Phillies Notebook: MANUEL SITS STRUGGLING VICTORINO

Posted: June 25, 2012

There was a meeting before Charlie Manuel benched Shane Victorino. It happened Thursday night after a Phillies loss. Victorino had started 70 of the team's first 71 games, and in his last one he popped out in the eighth inning to strand the potential tying run on second base.

He was booed as an ordinary season slogged to another day - until Manuel told him he would not be a part of Friday's action.

"There was no apparent reason," Victorino said.

The manager was more revealing. "I wanted to sit him down and want him to relax," Manuel said of the 1-day benching. "I just want him to sit there and see if he can clear his head a little bit. We'll give him a break and see what happens. Sometimes an off day is good for you."

Victorino, who is about 100 days away from free agency, said he was not concerned about that impending status. When asked if Victorino's contract has had a negative effect, Manuel rolled his eyes and said: "What do you think?"

That said enough.

For one, Victorino has not driven the ball with the frequency he did a season ago. He was among baseball's best when 10.2 percent of his hits went for extra bases. That rate has dropped to 7.4 percent in 2012, which would be his lowest since 2006.

Nearing the halfway point of this season, Victorino is on pace for career lows in batting average, on-base percentage, and slugging percentage.

Victorino predicted he would lead the league in triples as part of a national ad campaign for Major League Baseball before the season. Through 71 games, he doesn't even lead the Phillies. Juan Pierre has three and Victorino has two.

"The way they're pitching him, he's striding quick and getting out on his front side," Manuel said. "He's an arm and hand hitter right now.

"He's an upper-body hitter. He's like a two-strike, defensive hitter from the left side right now.

"I want him to stay back and take better cuts at the ball."

Data from MLB's Pitch F/X system shows Victorino is seeing slightly fewer fastballs. He has seen more changeups in 2012 while putting fewer in play.
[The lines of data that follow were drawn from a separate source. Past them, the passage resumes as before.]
(* ===== verification/QueueProps.v ===== *)
(** * The queues of ops: what they promise

    Every op stays accounted for whatever happens to the queues, and no forward makes an
    operation hang; and where an op goes that is put on a queue. *)

From stdpp Require Import gmap sorting.
From S2P Require Import Prelude Queue QueueFacts.

(** ** All runs *)

(** The states reached from one without queues, with the ops that were put on queues and
    those that were taken by readers. *)
Inductive q_reach : list rd_kafka_op -> list rd_kafka_op -> q_state -> Prop :=
  | reach_start rktps : q_reach [] [] (mk_qs ∅ rktps false [] [])
  | reach_step ins outs s o fuel taken s' :
      q_reach ins outs s -> op_ok s o -> q_step fuel s o = Some (taken, s') ->
      q_reach (ins ++ op_new o) (outs ++ taken) s'.

Lemma reach_wf ins outs s :
  q_reach ins outs s ->
  wf s /\ forall id, held (ind id) s + osum (ind id) outs = osum (ind id) ins.
Proof.
  induction 1 as [rktps | ins outs s o fuel taken s' _ [Hwf Hh] Hok Hs].
  - split; [split; [| apply map_Forall_empty] |].
    + intros i q E. unfold q_get in E. cbn in E. by rewrite lookup_empty in E.
    + intros id. unfold held, qsum; cbn. by rewrite map_fold_empty.
  - destruct (step_accounts _ _ _ _ _ Hwf Hok Hs) as [Hwf' Hh']. split; [done |].
    intros id. rewrite !osum_app. specialize (Hh id). specialize (Hh' id). lia.
Qed.

(** C37. Whatever is done to queues, with forwards between them, moves, purges, readers
    and queues that come and go, each op that was put on a queue is on one queue, or was
    destroyed, or was taken by a reader, once; the counters of every queue agree with its
    contents; and every operation returns, as long as no forward is set that makes a loop
    and no queue is put onto itself. *)
Theorem queues_account ins outs s (Hr : q_reach ins outs s) :
  (forall id, held (ind id) s + osum (ind id) outs = osum (ind id) ins) /\
  (forall i q, q_get s i = Some q ->
     rkq_qlen q = i32 (zlen (rkq_q q)) /\ rkq_qsize q = i64 (osum rko_len (rkq_q q))) /\
  (forall o, op_ok s o ->
     exists n taken s', forall fuel, (n < fuel)%nat -> q_step fuel s o = Some (taken, s')).
Proof.
  destruct (reach_wf _ _ _ Hr) as [Hwf Hh]. split; [done | split].
  - intros i q E. eapply counters_get; [apply Hwf | done].
  - intros o Hok. destruct (op_step s o Hwf Hok) as (n & H).
    destruct (H (S n) ltac:(lia)) as (taken & s' & E & _). exists n, taken, s'.
    intros fuel Hn. apply (step_mono (S n)); [lia | done].
Qed.

(** ** Where an op goes *)

(** Following forwards from [i] through queues that are enabled ends at [d]. *)
Inductive ready_leads (s : q_state) : nat -> nat -> Prop :=
  | ready_here i q :
      q_get s i = Some q -> rd_kafka_q_ready q = true -> rkq_fwdq q = None -> ready_leads s i i
  | ready_fwd i q j d :
      q_get s i = Some q -> rd_kafka_q_ready q = true -> rkq_fwdq q = Some j ->
      ready_leads s j d -> ready_leads s i d.

(** They come to a queue that is disabled. *)
Inductive blocked (s : q_state) : nat -> Prop :=
  | blocked_here i q : q_get s i = Some q -> rd_kafka_q_ready q = false -> blocked s i
  | blocked_fwd i q j :
      q_get s i = Some q -> rd_kafka_q_ready q = true -> rkq_fwdq q = Some j ->
      blocked s j -> blocked s i.

Lemma ready_or_blocked s i n d : leads s i n d -> ready_leads s i d \/ blocked s i.
Proof.
  induction 1 as [i q E Ef | i q j n d E Ef _ IH];
    (destruct (rd_kafka_q_ready q) eqn:Er; [| right; by eapply blocked_here]).
  - left. by eapply ready_here.
  - destruct IH; [left; by eapply ready_fwd | right; by eapply blocked_fwd].
Qed.

(** [o] is put on queue [d] and nothing else happens: in a queue that is in the order of
    priorities it comes behind those of its priority and before those of lower ones; a
    poller that waits for an empty queue is woken up, unless it has been already. *)
Definition placed (s : q_state) (d : nat) (o : rd_kafka_op) (s' : q_state) : Prop :=
  exists q q', q_get s d = Some q /\ q_get s' d = Some q' /\
    (forall j, j <> d -> q_get s' j = q_get s j) /\
    qs_destroyed s' = qs_destroyed s /\ rkq_q q' ≡ₚ o :: rkq_q q /\
    (prio_sorted (rkq_q q) -> Forall (fun x => 0 <= rko_prio x) (o :: rkq_q q) ->
     prio_sorted (rkq_q q') /\
     forall p, of_prio p (rkq_q q') = of_prio p (rkq_q q) ++ of_prio p [o]) /\
    (forall io, rkq_q q = [] -> rkq_qlen q = 0 -> rkq_qio q = Some io ->
     qio_event_cb io = true \/ qio_sent io = false ->
     qs_io_events s' = qs_io_events s ++ [d]).

Lemma enq0_order q o :
  prio_sorted (rkq_q q) -> Forall (fun x => 0 <= rko_prio x) (o :: rkq_q q) ->
  prio_sorted (rkq_q (rd_kafka_q_enq0 q o false)) /\
  forall p, of_prio p (rkq_q (rd_kafka_q_enq0 q o false)) = of_prio p (rkq_q q) ++ of_prio p [o].
Proof.
  intros Hs Hp. unfold rd_kafka_q_enq0; cbn [rkq_q q_set_q].
  destruct (Z.eqb_spec (rko_prio o) 0) as [E |].
  - split; [| intros p; apply of_prio_app]. apply sorted_snoc; [done |].
    apply Forall_cons_iff in Hp as [_ Hp]. eapply Forall_impl; [| exact Hp].
    unfold higher. intros; lia.
  - split; [by apply insert_sorted_sorted |]. intros p. by apply insert_sorted_fifo.
Qed.

Lemma enq_here_placed s d q orig o :
  q_get s d = Some q -> placed s d (op_to_put orig o) (enq_here s d q orig o false).
Proof.
  intros E. unfold enq_here. set (o' := op_to_put orig o).
  destruct (q_io_event_if _ _ _ _) as [s1 q1] eqn:Eio.
  pose proof (io_event_if_queues _ _ _ _ _ _ Eio) as (Eq & Ed & El & _ & _ & _).
  exists q, q1. split; [done |]. split; [apply get_put_eq |]. split.
  { intros j Hj. rewrite get_put_ne by done. unfold q_get. by rewrite Eq. }
  split; [done |]. rewrite El. split; [apply enq0_perm |]. split; [by apply enq0_order |].
  intros io Hl Hn Hio Hw. unfold q_io_event_if in Eio. cbn in Eio.
  rewrite Hn in Eio. cbn in Eio. unfold rd_kafka_q_io_event in Eio. cbn in Eio.
  rewrite Hio in Eio. destruct (qio_event_cb io); [by injection Eio as <- <- |].
  destruct Hw as [| Hw]; [done |]. rewrite Hw in Eio. by injection Eio as <- <-.
Qed.

Lemma enq1_ready s i d orig oq o :
  ready_leads s i d -> q_get s orig = Some oq ->
  exists n q, q_get s d = Some q /\ forall fuel, (n < fuel)%nat ->
  rd_kafka_q_enq1 fuel s i o orig false = Some (1, enq_here s d q oq o false).
Proof.
  intros H Ho. induction H as [i q E Er Ef | i q j d E Er Ef _ (n & qd & Eqd & IH)].
  - exists 0%nat, q. split; [done |]. intros [| fuel] Hn; [lia |]. cbn [rd_kafka_q_enq1].
    rewrite E, Er. cbn [negb]. rewrite Ef, Ho. fold (op_to_put oq o). unfold enq_here.
    by destruct (q_io_event_if _ _ _ _) as [s1 q1].
  - exists (S n), qd. split; [done |]. intros [| fuel] Hn; [lia |]. cbn [rd_kafka_q_enq1].
    rewrite E, Er. cbn [negb]. rewrite Ef, IH by lia. done.
Qed.

(** At a disabled queue the op goes back, with the fuel that is left. *)
Lemma enq1_blocked s i o orig :
  blocked s i ->
  exists n (b : bool), forall fuel,
    rd_kafka_q_enq1 (S n + fuel) s i o orig false
    = let* (r, s') := rd_kafka_op_reply (fun s j o => rd_kafka_q_enq1 fuel s j o j false) s o
                        RD_KAFKA_RESP_ERR__DESTROY in
      Some (if b then 1 else r, s').
Proof.
  induction 1 as [i q E Er | i q j E Er Ef _ (n & b & IH)].
  - exists 0%nat, false. intros fuel. cbn [rd_kafka_q_enq1 Nat.add]. rewrite E, Er. cbn [negb].
    by destruct (rd_kafka_op_reply _ _ _ _) as [[r s'] |].
  - exists (S n), true. intros fuel. specialize (IH fuel).
    change (S (S n) + fuel)%nat with (S (S n + fuel)). remember (S n + fuel)%nat as f.
    cbn [rd_kafka_q_enq1]. rewrite E, Er. cbn [negb]. rewrite Ef, IH.
    by destruct (rd_kafka_op_reply _ _ _ _) as [[r s'] |].
Qed.

(** What is left of an op that cannot be put anywhere. *)
Lemma enq1_lost s i o orig :
  blocked s i -> (forall k, rko_replyq o = Some k -> blocked s k) ->
  exists n r o', rko_id o' = rko_id o /\ forall fuel, (n < fuel)%nat ->
    rd_kafka_q_enq1 fuel s i o orig false = Some (r, rd_kafka_op_destroy s o').
Proof.
  intros Hb Hr. destruct (enq1_blocked s i o orig Hb) as (n & b & H).
  destruct (rko_replyq o) as [k |] eqn:Ek.
  - destruct (enq1_blocked s k (op_replied o RD_KAFKA_RESP_ERR__DESTROY) k (Hr k eq_refl))
      as (m & b' & H').
    exists (S n + S m)%nat, (if b then 1 else if b' then 1 else 0),
      (op_replied o RD_KAFKA_RESP_ERR__DESTROY).
    split; [done |]. intros fuel Hn.
    replace fuel with (S n + (S m + (fuel - S n - S m)))%nat by lia.
    rewrite H, (op_reply_some _ _ _ _ k), H', op_reply_none by done. done.
  - exists (S n), (if b then 1 else 0), o. split; [done |]. intros fuel Hn.
    replace fuel with (S n + (fuel - S n))%nat by lia. by rewrite H, op_reply_none.
Qed.

(** An op that comes back to its sender. *)
Lemma enq1_back s i o orig k d q :
  blocked s i -> rko_replyq o = Some k -> ready_leads s k d -> q_get s k = Some q ->
  exists n s', placed s d (op_to_put q (op_replied o RD_KAFKA_RESP_ERR__DESTROY)) s' /\
    forall fuel, (n < fuel)%nat -> rd_kafka_q_enq1 fuel s i o orig false = Some (1, s').
Proof.
  intros Hb Ek Hk E. destruct (enq1_blocked s i o orig Hb) as (n & b & H).
  destruct (enq1_ready s k d k q (op_replied o RD_KAFKA_RESP_ERR__DESTROY) Hk E)
    as (m & dq & Ed & H').
  exists (S n + m)%nat, (enq_here s d dq q (op_replied o RD_KAFKA_RESP_ERR__DESTROY) false).
  split; [by apply enq_here_placed |]. intros fuel Hn.
  replace fuel with (S n + (fuel - S n))%nat by lia.
  rewrite H, (op_reply_some _ _ _ _ k), H' by (done || lia). by destruct b.
Qed.

(** C38. An op put on a queue goes to the queue at the end of the forwards, if all on the
    way are enabled, and behind the ops of its priority there.  Otherwise its sender gets
    it back with the error [DESTROY], at the end of the forwards of its reply queue, and
    if that is disabled too, or there is none, the op is destroyed. *)
Theorem enq_places s i o
    (Hs : wf s) (Hi : is_Some (q_get s i))
    (Hk : forall k, rko_replyq o = Some k -> is_Some (q_get s k)) :
  exists n r s', (forall fuel, (n < fuel)%nat -> rd_kafka_q_enq fuel s i o = Some (r, s')) /\
  ((exists d q, ready_leads s i d /\ q_get s i = Some q /\ r = 1 /\
      placed s d (op_to_put q o) s') \/
   (blocked s i /\ exists k d q, rko_replyq o = Some k /\ ready_leads s k d /\
      q_get s k = Some q /\ r = 1 /\
      placed s d (op_to_put q (op_replied o RD_KAFKA_RESP_ERR__DESTROY)) s') \/
   (blocked s i /\ (forall k, rko_replyq o = Some k -> blocked s k) /\
      exists o', rko_id o' = rko_id o /\ s' = rd_kafka_op_destroy s o')).
Proof.
  unfold rd_kafka_q_enq. destruct Hi as [q E]. destruct (wf_leads _ Hs _ _ E) as (n & d & Hl).
  destruct (ready_or_blocked _ _ _ _ Hl) as [Hr | Hb].
  { destruct (enq1_ready s i d i q o Hr E) as (m & dq & Ed & H). do 3 eexists.
    split; [exact H |]. left. exists d, q. by auto using enq_here_placed. }
  destruct (rko_replyq o) as [k |] eqn:Ek.
  - destruct (Hk k eq_refl) as [kq Ekq]. destruct (wf_leads _ Hs _ _ Ekq) as (m & e & Hm).
    destruct (ready_or_blocked _ _ _ _ Hm) as [Hr | Hb'].
    + destruct (enq1_back s i o i k e kq Hb Ek Hr Ekq) as (n' & s' & Hp & H).
      exists n', 1, s'. split; [done |]. right; left. split; [done |]. exists k, e, kq. auto.
    + destruct (enq1_lost s i o i Hb) as (n' & r & o' & Hid & H).
      { intros j Hj. by assert (j = k) as -> by congruence. }
      exists n', r, (rd_kafka_op_destroy s o'). split; [done |]. right; right.
      split; [done |]. split; [by intros j [= <-] | eauto].
  - destruct (enq1_lost s i o i Hb) as (n' & r & o' & Hid & H); [by intros k; rewrite Ek |].
    exists n', r, (rd_kafka_op_destroy s o'). split; [done |]. right; right.
    split; [done |]. split; [done | eauto].
Qed.

(** ** Two queues, the first of them forwarded to the second *)

Definition forwarded_queues : q_state :=
  mk_qs {[ 0%nat := mk_q (Some 1%nat) [] 0 0 RD_KAFKA_Q_F_READY None None;
           1%nat := rd_kafka_q_init0 ]} ∅ false [] [].

Lemma forwarded_reach : q_reach [] [] forwarded_queues.
Proof.
  set (q0 := rd_kafka_q_init0).
  set (s1 := mk_qs {[ 0%nat := q0 ]} ∅ false [] []).
  set (s2 := mk_qs {[ 0%nat := q0; 1%nat := q0 ]} ∅ false [] []).
  apply (reach_step [] [] s2 (OpFwdSet 0 (Some 1%nat) false) 9 [] _);
    [apply (reach_step [] [] s1 (OpInit 1 None) 9 [] _);
       [apply (reach_step [] [] _ (OpInit 0 None) 9 [] _ (reach_start ∅)) | |] | |].
  - done.
  - by vm_compute.
  - done.
  - by vm_compute.
  - split; [by eexists |]. intros d [= <-] _. exists 0%nat, 1%nat. split; [| done].
    by apply (leads_here _ _ q0).
  - by vm_compute.
Qed.

Lemma queues_account_witness :
  exists s, q_reach [rd_kafka_op_new 1 RD_KAFKA_OP_FETCH] [] s /\
    forall id, held (ind id) s + 0 = osum (ind id) [rd_kafka_op_new 1 RD_KAFKA_OP_FETCH].
Proof.
  assert (exists s, q_reach [rd_kafka_op_new 1 RD_KAFKA_OP_FETCH] [] s) as [s H].
  { eexists. apply (reach_step [] [] forwarded_queues
      (OpEnq 0 (rd_kafka_op_new 1 RD_KAFKA_OP_FETCH)) 9 [] _ forwarded_reach).
    - split; [by eexists | done].
    - vm_compute. reflexivity. }
  exists s. split; [exact H |]. apply (proj1 (queues_account _ _ _ H)).
Defined.

Lemma enq_places_witness :
  exists n r s', forall fuel, (n < fuel)%nat ->
    rd_kafka_q_enq fuel forwarded_queues 0 (rd_kafka_op_new 1 RD_KAFKA_OP_FETCH) = Some (r, s').
Proof.
  destruct (enq_places forwarded_queues 0 (rd_kafka_op_new 1 RD_KAFKA_OP_FETCH))
    as (n & r & s' & H & _).
  - apply (reach_wf _ _ _ forwarded_reach).
  - by eexists.
  - intros k Hk. discriminate Hk.
  - exists n, r, s'. exact H.
Defined.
Since a six-game hitting streak ended May 25, Victorino has hit .215 with five extra-base hits in 25 games.

"Do I want to get off to a great start? Obviously," Victorino said. "Do I want to hit .300? Absolutely. I can't let those things get to me."

Surgery for Stutes

Righthander Mike Stutes will have arthroscopic shoulder surgery Tuesday, a source said. Stutes, on the disabled list since late April, could miss the rest of the season.

The surgery will clean out fraying from Stutes' shoulder. There is believed to be no serious damage to his rotator cuff, which would portend a lengthy absence. Stutes, 25, complained of shoulder pain late in spring training but started the season on the active roster. He appeared in six games and posted a 6.35 earned run average before being placed on the disabled list April 22.

The Phillies have already lost two righty relievers - Jose Contreras and David Herndon - to season-ending Tommy John surgeries on their injured elbows.

Extra bases

Roy Halladay (shoulder) long-tossed from 120 feet on Friday. Afterward, Charlie Manuel spoke to Halladay briefly and was encouraged. "He's getting there," Manuel said. "He says he's feeling real good. But we won't know until he goes off a mound." . . . Rays manager Joe Maddon, a Hazleton, Pa., native, said 90 people from the Hazleton Integration Project attended Friday's game courtesy of the Phillies. "I thank the Phillies for doing that," Maddon said. "I think Ruben Amaro had a lot to do with it."